Il y a longtemps que l’alarme est sonnée pour l’insidieux mouvement qui fait du citoyen une sorte de boulon pour les grosses machines qui s’arrachent des morceaux de pays ici et là.
Au début des années 90, les écoles commencèrent à utiliser un nouveau vocabulaire : l’élève devint un « client », et l’enseignant, un formateur. Puis le directeur, un administrateur. Un vrai. Comme les éleveurs de moutons : salaire de base plus commission au rendement.
Comme disait le comique : « Un sourd n’est pas un malentendant puisqu’il n’entend pas du tout ».
L’éducation a calqué le grand monde de la finance, arrachant l’âme de l’humain pour l’intégrer au monstrueux bulldozer de la mondialisation.
Aujourd’hui, tout se règle par l’administration. Sorte de panacée aux maux…qu’elle engendre. Il y a toujours une rangée de sardines de penseurs agglutinés dans leur tour à bureau.
« Je travaille dans une boîte »… L’expression est inconsciemment consacrée.
Ils pensent… Ils réfléchissent… Ils tricotent des théories souvent fumeuses, disjointes de la réalité.
Plus ça va mal, plus on en crée pour régler les problèmes.

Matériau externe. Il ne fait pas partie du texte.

(* ===== verification/SimpleMemoryArena.v ===== *)
(** * The memory arena ([src/tflite/simple_memory_arena.{h,cc}])

    A heap of blocks with the platform's allocation functions, the aligned
    buffer that grows by reallocation ([ResizableAlignedBuffer]) and the arena
    that places allocations with a usage interval at offsets of that buffer
    ([SimpleMemoryArena]). *)

From S2P Require Import Prelude.

(** ** The heap and the C allocation functions *)

(** A byte of a block, [None] while it is indeterminate. *)
Abbreviation cell := (option Byte.byte).

(** Blocks by their base address; address 0 is the null pointer. *)
Abbreviation heap := (gmap Z (list cell)).

(** [size] bytes at [p] are free in [h] (a block keeps its base address even
    when it has no byte). *)
Definition fresh_block (h : heap) (p size : Z) : Prop :=
  0 < p ∧ p + size ≤ size_max ∧ h !! p = None ∧
  ∀ q block, h !! q = Some block → ranges_disjoint p size q (zlen block).

(** What the C library promises of its allocation functions. *)
Class Platform := {
  TF_LITE_HAS_ALIGNED_ALLOC : bool;
  c_aligned_alloc : heap → Z → Z → option Z;
  c_malloc : heap → Z → option Z;
  c_aligned_alloc_spec h alignment size p :
    c_aligned_alloc h alignment size = Some p →
    p mod alignment = 0 ∧ fresh_block h p size;
  c_malloc_spec h size p : c_malloc h size = Some p → fresh_block h p size
}.

(** A pointer argument: [None] is the null pointer, [Some v] points to [v]. *)
Abbreviation ptr := option.

Definition non_null {A} (p : ptr A) : bool := if p is Some _ then true else false.

Definition new_block (p size : Z) : M heap unit :=
  modify (λ h, <[p := replicate (Z.to_nat size) None]> h).

Definition c_free (p : Z) : M heap unit :=
  if p =? 0 then mret ()
  else h ← get; _ ← deref (h !! p); put (delete p h).

(** [memcpy] between two different blocks, each given by its base and an offset
    into it. *)
Definition c_memcpy (dst dst_off src src_off n : Z) : M heap unit :=
  h ← get;
  from ← deref (h !! src);
  to ← deref (h !! dst);
  if decide (0 ≤ src_off ∧ src_off + n ≤ zlen from ∧
             0 ≤ dst_off ∧ dst_off + n ≤ zlen to) then
    put (<[dst := take (Z.to_nat dst_off) to
                  ++ take (Z.to_nat n) (drop (Z.to_nat src_off) from)
                  ++ drop (Z.to_nat (dst_off + n)) to]> h)
  else undefined.

(** ** Checked arithmetic on [size_t] *)

Definition CheckedAdd (lhs rhs : Z) : option Z :=
  if lhs >? size_max - rhs then None else Some (u64 (lhs + rhs)).

Definition CheckedAlignTo (alignment offset : Z) : option Z :=
  if alignment =? 0 then None
  else
    let remainder := offset mod alignment in
    if remainder =? 0 then Some offset
    else CheckedAdd offset (alignment - remainder).

(** ** Aligned allocation *)

Record PointerAlignedPointerPair := { pointer : Z; aligned_pointer : Z }.

Definition null_pair : PointerAlignedPointerPair :=
  {| pointer := 0; aligned_pointer := 0 |}.

Section aligned.
Context `{Platform}.

Definition AlignedAlloc (size alignment : Z) : M heap PointerAlignedPointerPair :=
  if alignment =? 0 then mret null_pair
  else if TF_LITE_HAS_ALIGNED_ALLOC then
    match CheckedAdd size (alignment - 1) ≫= CheckedAlignTo alignment with
    | None => mret null_pair
    | Some allocation_size =>
        h ← get;
        match c_aligned_alloc h alignment allocation_size with
        | None => mret null_pair
        | Some p =>
            new_block p allocation_size ;;
            mret {| pointer := p; aligned_pointer := p |}
        end
    end
  else
    match CheckedAdd size (alignment - 1) with
    | None => mret null_pair
    | Some allocation_size =>
        h ← get;
        match c_malloc h allocation_size with
        | None => mret null_pair
        | Some p =>
            new_block p allocation_size ;;
            match CheckedAlignTo alignment p with
            | None => c_free p ;; mret null_pair
            | Some a => mret {| pointer := p; aligned_pointer := a |}
            end
        end
    end.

Le système de santé du Québec en est sans doute le plus représentatif :
Depuis 2000, le personnel administratif a crû de près de 52% et les cadres de 30% dans le réseau de la santé québécois. Pendant ce temps, le personnel soignant n’a augmenté que de 6%, révèlent des données gouvernementales compilées par la Fédération des médecins spécialistes du Québec (FMSQ).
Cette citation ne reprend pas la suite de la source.